After having the breakdown, she went back to America and started her recovery process. This was profoundly helped by setting up Heal Her – an initiative designed to create a space for women to come together to talk about about surviving violence and trauma.

She started the support network after being contacted by other people who had endured revenge porn, and finding it deeply helpful to speak to others who had survived similar experiences.

“Heal Her uses the ancient concept of the talking circle as a platform for participants to share survival stories, coping strategies, and experiences related to sexual and gender-based violence,” explains Chen’s website.

While Chen says she now feels radically better, she is hesitant about referencing her own sexuality or personal life in her work.

“It is not even anger towards men. It is more complicated than that. It is paranoia and the feeling of protecting yourself from this war,” she says. “This is an unfortunate but an understandable reaction to this. People often kill themselves over things like this, even in the most privileged societies, and no amount of therapy stops you feeling alone which is why support groups are so important.”

“I think what happened to me was foreboding of times to come as I was one of the first victims who was well known,” she concludes.

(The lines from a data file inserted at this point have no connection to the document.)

(** [LobbyDebugEvent] of [src/lobbies/lobby_debug_event.rs]. *)
Definition LobbyDebugEvent_fields (x : LobbyDebugEvent) : Fields :=
  [field "timestampMs" u128 (ldebug_timestamp_ms x);
   field "lobbyId" RoomId_json (ldebug_lobby_id x);
   field "inviteCode" ascii (ldebug_invite_code x);
   field "eventSeq" u64 (ldebug_event_seq x);
   field "lobbyEpoch" u64 (ldebug_lobby_epoch x);
   field "kind" text (ldebug_kind x);
   field "detail" text (ldebug_detail x)].
Definition LobbyDebugEvent_json : Codec LobbyDebugEvent := struct_writer LobbyDebugEvent_fields.

(** [MetricsSnapshot] of [src/observability/metrics.rs]. *)
Definition MetricsSnapshot_fields (x : MetricsSnapshot) : Fields :=
  [field "roomsCreatedTotal" u64 (snapshot_rooms_created_total x);
   field "websocketJoinsTotal" u64 (snapshot_websocket_joins_total x);
   field "playerReconnectsTotal" u64 (snapshot_player_reconnects_total x);
   field "sessionsStartedTotal" u64 (snapshot_sessions_started_total x);
   field "pauseRequestsTotal" u64 (snapshot_pause_requests_total x);
   field "resumeRequestsTotal" u64 (snapshot_resume_requests_total x);
   field "heartbeatsTotal" u64 (snapshot_heartbeats_total x);
   field "protocolErrorsTotal" u64 (snapshot_protocol_errors_total x);
   field "v5InputBatchesTotal" u64 (snapshot_v5_input_batches_total x);
   field "v5InputFramesTotal" u64 (snapshot_v5_input_frames_total x);
   field "v5InputFramesAcceptedTotal" u64 (snapshot_v5_input_frames_accepted_total x);
   field "v5InputFramesDuplicateTotal" u64 (snapshot_v5_input_frames_duplicate_total x);
   field "v5InputNacksTotal" u64 (snapshot_v5_input_nacks_total x);
   field "v5HostFrameOpensTotal" u64 (snapshot_v5_host_frame_opens_total x);
   field "v5HostFrameOpenDuplicatesTotal" u64 (snapshot_v5_host_frame_open_duplicates_total x);
   field "v5FrameReleasesTotal" u64 (snapshot_v5_frame_releases_total x);
   field "v5ScheduledWakeRetriesTotal" u64 (snapshot_v5_scheduled_wake_retries_total x);
   field "inputEventLaggedTotal" u64 (snapshot_input_event_lagged_total x);
   field "v5InputRateLimitedTotal" u64 (snapshot_v5_input_rate_limited_total x);
   field "rateLimitedTotal" u64 (snapshot_rate_limited_total x);
   field "authRejectedTotal" u64 (snapshot_auth_rejected_total x);
   field "telemetryDroppedTotal" u64 (snapshot_telemetry_dropped_total x);
   field "telemetryWriteFailedTotal" u64 (snapshot_telemetry_write_failed_total x)].
Definition MetricsSnapshot_json : Codec MetricsSnapshot := struct_writer MetricsSnapshot_fields.

(** [LobbySessionResponse] of [src/http/lobby_routes.rs]. *)
Definition LobbySessionResponse_fields (x : LobbySessionResponse) : Fields :=
  [field "lobby" LobbyView_json (lsr_lobby x);
   field "playerIndex" u8 (lsr_player_index x);
   field "resumeToken" text (lsr_resume_token x);
   field_opt "voice" PlayerVoiceJoinGrant_json (lsr_voice x)].
Definition LobbySessionResponse_json : Codec LobbySessionResponse := struct_writer LobbySessionResponse_fields.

Earlier in June, new figures revealed one in three allegations of revenge porn are withdrawn by the complainant in the UK. Since it was made a criminal offence in 2015 victims have chosen not to support charges in 2,813 of 7,806 incidents.

While some alleged victims say it is because they are not granted anonymity, others attribute it to a lack of police support.

The North Yorkshire Police and Crime Commissioner, Julia Mulligan, has set up a petition – which has garnered over 15,000 signatures – to change the law to give victims anonymity as is the case for complainants in sexual offence cases.